At my Prairie Lights, I tend to pick at the remainders table for something interesting and cheap, and then check for new music books (and new-music books), but rarely if ever venture over to the small art history shelf. Luckily, Friday I did, and picked up a great recent book: Beyond the Dream Syndicate: Tony Conrad and the Arts after Cage (A "Minor" History), from MIT Press's Zone Books, by Branden W. Joseph, a Columbia University professor of Art History.
Who is Tony Conrad? Well, he's a musician and filmmaker took part in LaMonte Young's Theater of Eternal Music, which I mentioned briefly in an earlier post, and has been invested in retelling the history of early minimalism. Conrad and John Cale (violist for the Theater of Eternal Music and a founding member of the Velvet Underground)--and particularly Conrad--have been engaged in an authorship dispute with LaMonte Young off and on, arguing that the sound of the Theater of Eternal Music rather than his individual compositions constitute a musical birthplace of sorts for minimalism (Peter's thumbnail sketch). Young held on to the recordings.
(For that matter, Young's recordings are so darned expensive even after all these years.)
What's so valuable to me is that I'm trying to find a way to "frame" the career of an admittedly minor figure, Albert Fine, who was in an analogous position--except that he straddled the musical "mainstream/establishment," which makes his eventual career choice--as a conceptual artist and filmmaker (like Conrad), rather than a composer--all the more striking. But Joseph has given me a good strategy for how to highlight a minor figure without making silly claims that lose all perspective, that relate the major figures of the day to them rather than keeping the minor figures in the footnotes of the major figures' biographies--which is good, but "the next step," historically, is underway.

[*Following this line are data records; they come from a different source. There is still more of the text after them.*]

(* ===== verification/StudyExecute.v ===== *)
(** * Studies: preparing and executing

    [study/compile.rs] with [study/identity.rs]: the whole of [prepare], from the
    source bytes to the prepared input with its identities; the artifact it is
    stored as; [execute], which checks the input again, solves it on a service
    of its own without pruning, and refuses an answer that is not finite, not
    nonnegative or does not balance; and the methods recovered from a prepared
    input.

    What [serde_json] and [sha2] compute are arguments, and so are the clock, the
    fresh version of the model and what the linear solver returns. *)

From stdpp Require Import pretty.
From S2P Require Import Prelude F64 Text Json Csc Umfpack DataBuilder Validator Cache Service Tidas SignedFlow Assemble StudySource StudyCompile.

Local Open Scope string_scope.
Local Open Scope Z_scope.
Local Open Scope list_scope.

(** ** Data *)

#[export] Instance CalculationRef_eq_dec : EqDecision CalculationRef.
Proof. solve_decision. Defined.
Record PreparedInput := mk_prepared {
  pi_schema_version : string;
  pi_profile_id : string;
  pi_compiler_version : string;
  pi_calculation_contract_ref : CalculationRef;
  pi_source_hash : string;
  pi_model_hash : string;
  pi_input_hash : option string;
  pi_study_binding : option StudyBinding;
  pi_model : NormalizedModel;
  pi_numeric : NumericInput;
  pi_coverage : list CoverageGap;
  pi_method_source_hash : string;
  pi_limits : Bounds;
}.
Record StudyResult := mk_study_result {
  st_schema_version : string;
  st_profile_id : string;
  st_compiler_version : string;
  st_calculation_contract_ref : CalculationRef;
  st_model_hash : string;
  st_input_hash : option string;
  st_prepared_artifact_sha256 : string;
  st_x : list f64;
  st_g : list f64;
  st_h : list f64;
  st_coverage : list CoverageGap;
  st_quality_findings : list string;
  st_max_residual : f64;
  st_elapsed_millis : Z;
  st_business_pilot_qualified : bool;
  st_complete_lcia_scores : bool;
}.
(** The values whose hashes identify a prepared input. *)
Inductive Identified :=
| ModelIdentity (profile_id compiler_version : string) (calculation_contract_ref : CalculationRef) (model : NormalizedModel) (numeric : NumericInput)
    (coverage : list CoverageGap) (method_source_hash : string)
| InputIdentity (study_binding : StudyBinding) (model_hash profile_id compiler_version : string) (calculation_contract_ref : CalculationRef).
(** [anyhow::Error] of the executor. *)
Inductive ExecuteError := StudyFailed (e : StudyError) | SolverFailed (e : SolverError).

Section Execute.
(** [serde_json::to_vec] of identified values and prepared inputs, its decoder
    of sources and prepared inputs, SHA-256 in hexadecimal, the sizes and the
    hashes the normalizer takes, and [Display] of numbers. *)
Context (value_bytes : Identified -> result StudyError string) (input_bytes : PreparedInput -> result StudyError string).
Context (decode_source : string -> result StudyError SourceInput) (decode_input : string -> result StudyError PreparedInput).
Context (sha256 : string -> string) (fingerprint : string).
Context (from_str : string -> result string Value) (encoded_size : Value -> result string Z) (show_f64 : f64 -> string).

(** ** Identities *)

Definition calc_ref : CalculationRef := mk_calculation_ref "calculation_contract" "lca.calculation-contract.v1" fingerprint.
Definition semantic_hash (domain : string) (value : Identified) : result StudyError string :=
  text ← value_bytes value;
  Ok (sha256 (domain +:+ String.String Ascii.zero text)).
Definition identities (input : PreparedInput) : result StudyError (string * option string) :=
  model ← semantic_hash "study.model.v1"
    (ModelIdentity (pi_profile_id input) (pi_compiler_version input) (pi_calculation_contract_ref input) (pi_model input) (pi_numeric input)
       (pi_coverage input) (pi_method_source_hash input));
  hash ← (match pi_study_binding input with
          | None => Ok None
          | Some b => h ← semantic_hash "study.input.v1"
                        (InputIdentity b model (pi_profile_id input) (pi_compiler_version input) (pi_calculation_contract_ref input));
                      Ok (Some h)
          end);
  Ok (model, hash).
Definition verify_identities (input : PreparedInput) : result StudyError unit :=
  '(model, hash) ← identities input;
  check (bool_decide (model = pi_model_hash input) && bool_decide (hash = pi_input_hash input)) "study_semantic_hash_mismatch".
Definition artifact_bytes (input : PreparedInput) : result StudyError string :=
  data ← input_bytes input;
  _ ← check (Z.of_nat (String.length data) <=? bo_max_artifact_bytes (pi_limits input)) "study_artifact_limit";
  Ok data.
Definition decode_prepared (data expected_sha256 : string) (bounds : Bounds) : result StudyError PreparedInput :=
  _ ← check (Z.of_nat (String.length data) <=? bo_max_artifact_bytes bounds) "study_artifact_limit";
  _ ← check (bool_decide (sha256 data = expected_sha256)) "study_artifact_hash_mismatch";
  value ← decode_input data;
  _ ← check (bool_decide (pi_schema_version value = INPUT_SCHEMA) && bool_decide (pi_compiler_version value = COMPILER)
             && bool_decide (pi_profile_id value = PROFILE)) "study_artifact_schema";
  _ ← check (bool_decide (ca_sha256 (pi_calculation_contract_ref value) = fingerprint)) "study_calculation_contract_mismatch";
  _ ← verify_identities value;
  Ok value.

(** ** Preparing *)

Definition axis_ref (a : MethodAxis) : DatasetRef := mk_ref (ma_id a) (ma_version a).
(** The input of a study; the hashes are filled in from the rest. *)
Definition with_hashes (input : PreparedInput) (hashes : string * option string) : PreparedInput :=
  mk_prepared (pi_schema_version input) (pi_profile_id input) (pi_compiler_version input) (pi_calculation_contract_ref input) (pi_source_hash input)
    hashes.1 hashes.2 (pi_study_binding input) (pi_model input) (pi_numeric input) (pi_coverage input) (pi_method_source_hash input) (pi_limits input).
Definition prepare (elapsed_millis : Z) (data : string) (methods : VerifiedMethods) (bounds : Bounds) : result StudyError PreparedInput :=
  _ ← code (bounds_validate bounds);
  let size := Z.of_nat (String.length data) in
  _ ← check (size <=? bo_max_source_bytes bounds) "study_source_bytes_limit";
  _ ← check (saturating_mul size 8 <=? bo_max_owned_bytes bounds) "study_owned_memory_limit";
  source ← decode_source data;
  _ ← check (negb (bool_decide (vm_axes methods = [])) && (Z.of_nat (length (vm_axes methods)) <=? bo_max_methods bounds)) "study_method_limit";
  _ ← check (bool_decide ((axis_ref <$> vm_axes methods) = so_method_refs source)) "study_method_binding";
  _ ← check (bool_decide (base.size (list_to_set (ref_id <$> so_method_refs source) : gset string) = length (so_method_refs source))) "study_duplicate_method";
  '(model, normalized_owned_bytes) ← code (normalize sha256 from_str encoded_size source bounds (saturating_mul size 8));
  '(numeric, coverage) ← compile_model show_f64 size normalized_owned_bytes (so_method_refs source) (so_study_binding source) methods bounds model;
  let input := mk_prepared INPUT_SCHEMA PROFILE COMPILER calc_ref (sha256 data) "" None (so_study_binding source) model numeric coverage
                 (vm_source_hash methods) bounds in
  hashes ← identities input;
  let input := with_hashes input hashes in
  _ ← artifact_bytes input;
  _ ← check (elapsed_millis <=? bo_max_elapsed_millis bounds) "study_compile_time_limit";
  Ok input.

(** ** Executing *)

Definition validate_execution (input : PreparedInput) : result StudyError unit :=
  _ ← code (bounds_validate (pi_limits input));
  _ ← artifact_bytes input;
  _ ← verify_identities input;
  _ ← check (bool_decide (pi_schema_version input = INPUT_SCHEMA) && bool_decide (pi_profile_id input = PROFILE)
             && bool_decide (pi_compiler_version input = COMPILER) && bool_decide (pi_calculation_contract_ref input = calc_ref)) "study_execution_contract";
  let n := pi_numeric input in
  let size := length (nu_views n) in
  let rows := length (nu_inventory_axes n) in
  let methods := length (nu_method_axes n) in
  _ ← check ((0 <? size)%nat && (Z.of_nat size <=? bo_max_views (pi_limits input)) && (0 <? rows)%nat && (0 <? methods)%nat
             && (Z.of_nat methods <=? bo_max_methods (pi_limits input))) "study_execution_dimensions";
  _ ← check ((length (nu_a n) =? size)%nat && forallb (fun r => length r =? size)%nat (nu_a n)
             && (length (nu_b n) =? rows)%nat && forallb (fun r => length r =? size)%nat (nu_b n)
             && (length (nu_c n) =? methods)%nat && forallb (fun r => length r =? rows)%nat (nu_c n)
             && (length (nu_y n) =? size)%nat) "study_matrix_dimensions";
  cells ← dense_cells (Z.of_nat size) (Z.of_nat rows) (Z.of_nat methods);
  _ ← check ((cells <=? bo_max_dense_cells (pi_limits input)) && (saturating_mul cells 64 <=? bo_max_owned_bytes (pi_limits input)))
        "study_execution_memory_limit";
  _ ← check (nonzeros [nu_a n; nu_b n; nu_c n] <=? bo_max_nonzeros (pi_limits input)) "study_nnz_limit";
  check (forallb (fun v => is_finite v && (f64_zero <=? v)%f64 && (v <=? bo_max_functional_unit_amount (pi_limits input))%f64) (nu_y n))
    "study_invalid_demand".

(** [i32::try_from] of a length or an index. *)
Definition to_i32 (n : nat) : result StudyError Z :=
  if Z.of_nat n <=? I32_MAX then Ok (Z.of_nat n) else Err (Code "out of range integral type conversion attempted").
Definition triplet_at (row : nat) (result : list SparseTriplet) (jx : nat * f64) : Prelude.result StudyError (list SparseTriplet) :=
  _ ← check (is_finite jx.2) "study_nonfinite_matrix";
  if negb (jx.2 =? f64_zero)%f64 then
    r ← to_i32 row;
    c ← to_i32 jx.1;
    Ok (result ++ [mk_sparse r c jx.2])
  else Ok result.
Definition triplets (matrix : Matrix) : result StudyError (list SparseTriplet) :=
  foldM (fun result rv => foldM (triplet_at rv.1) (enumerate rv.2) result) (enumerate matrix) [].

(** [f64::from(1e-12)]. *)
Definition residual_tolerance : f64 := f64_of_ratio 1 (10^12).
(** What the activities leave of the demand in one row. *)
Definition row_residual (x a_row : list f64) (xi demand : f64) : f64 := (xi - f64_sum (zip_with f64_mul a_row x) - demand)%f64.
Definition worst_residual (a : Matrix) (x y : list f64) : result StudyError f64 :=
  foldM (fun worst rd =>
    xi ← unwrap (x !! rd.1);
    a_row ← unwrap (a !! rd.1);
    Ok (f64_max worst (f64_abs (row_residual x a_row xi rd.2)))) (enumerate y) f64_zero.

Context `{Htext : TextLib} `{Hiter : HashMapIter} `{Hlib : UmfpackLib} (capacity : nat -> Z).

Definition sparse_data (model_version : Uuid) (n : NumericInput) : result StudyError ModelSparseData :=
  process_count ← to_i32 (length (nu_views n));
  flow_count ← to_i32 (length (nu_inventory_axes n));
  impact_count ← to_i32 (length (nu_method_axes n));
  technosphere_entries ← triplets (nu_a n);
  biosphere_entries ← triplets (nu_b n);
  characterization_factors ← triplets (nu_c n);
  Ok {| model_version := model_version; process_count := process_count; flow_count := flow_count; impact_count := impact_count;
        technosphere_entries := technosphere_entries; biosphere_entries := biosphere_entries; characterization_factors := characterization_factors |}.
(** One service of the study's own: prepare, then solve. *)
Definition solve_study (clk : nat -> Z) (now : Z) (limit : Z) (data : ModelSparseData) (y : list f64) : result SolverError SolveResult :=
  let '(service, cache) := with_exact_zero_policy limit (f64_of_Z 8) in
  ((_ ← Service.prepare capacity service clk data default_options;
    solve_one now (model_version data) default_options y default_solve_options) cache).2.
Definition execute (clk : nat -> Z) (now : Z) (version : Uuid) (elapsed : Z) (input : PreparedInput) : result ExecuteError StudyResult :=
  _ ← map_err StudyFailed (validate_execution input);
  let n := pi_numeric input in
  data ← map_err StudyFailed (sparse_data version n);
  answer ← map_err SolverFailed (solve_study clk now (bo_max_owned_bytes (pi_limits input)) data (nu_y n));
  x ← ok_or (StudyFailed (Code "study_missing_x")) (sr_x answer);
  g ← ok_or (StudyFailed (Code "study_missing_g")) (sr_g answer);
  h ← ok_or (StudyFailed (Code "study_missing_h")) (sr_h answer);
  _ ← map_err StudyFailed (check (forallb is_finite (x ++ g ++ h)) "study_nonfinite_result");
  let scale := foldl (fun a b => f64_max a (f64_abs b)) f64_one (x ++ nu_y n) in
  _ ← map_err StudyFailed (check (forallb (fun v => f64_zero <=? v)%f64 x) "study_negative_activity");
  max_residual ← map_err StudyFailed (worst_residual (nu_a n) x (nu_y n));
  _ ← map_err StudyFailed (check (max_residual <=? residual_tolerance * scale)%f64 "study_balance_residual");
  _ ← map_err StudyFailed (check (elapsed <=? U64_MAX) "out of range integral type conversion attempted");
  _ ← map_err StudyFailed (check (elapsed <=? bo_max_elapsed_millis (pi_limits input)) "study_execution_time_limit");
  artifact ← map_err StudyFailed (artifact_bytes input);
  Ok (mk_study_result RESULT_SCHEMA PROFILE COMPILER calc_ref (pi_model_hash input) (pi_input_hash input) (sha256 artifact) x g h (pi_coverage input)
        (nm_quality_findings (pi_model input)) max_residual elapsed false (bool_decide (pi_coverage input = []))).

The other interesting aspect of a "minor" history is just thinking about the career of Conrad--filmmaker, conceptual rock musician, purveyor of happenings, composer, violinist, etc... I think of so many of my friends in New York, doing "conceptual" things and working menial jobs, and wonder if some day... I don't know, will they be history? That's a loaded question, and I do appreciate that Joseph explicitly argues against of man-on-the-street-is-an-example-of-large-scale-trope cultural studies leveling of the historical playing field. He focuses on telling a compelling story.
Here are a few pertinent videos. If you want to be a true conceptualist, consider playing all at once:
That's all for now... The book is surprisingly sharp in its discussion of the music, given that it comes from a "non-musician," and the little bit I've read (the first two chapters) are quite promising. Exciting! More later.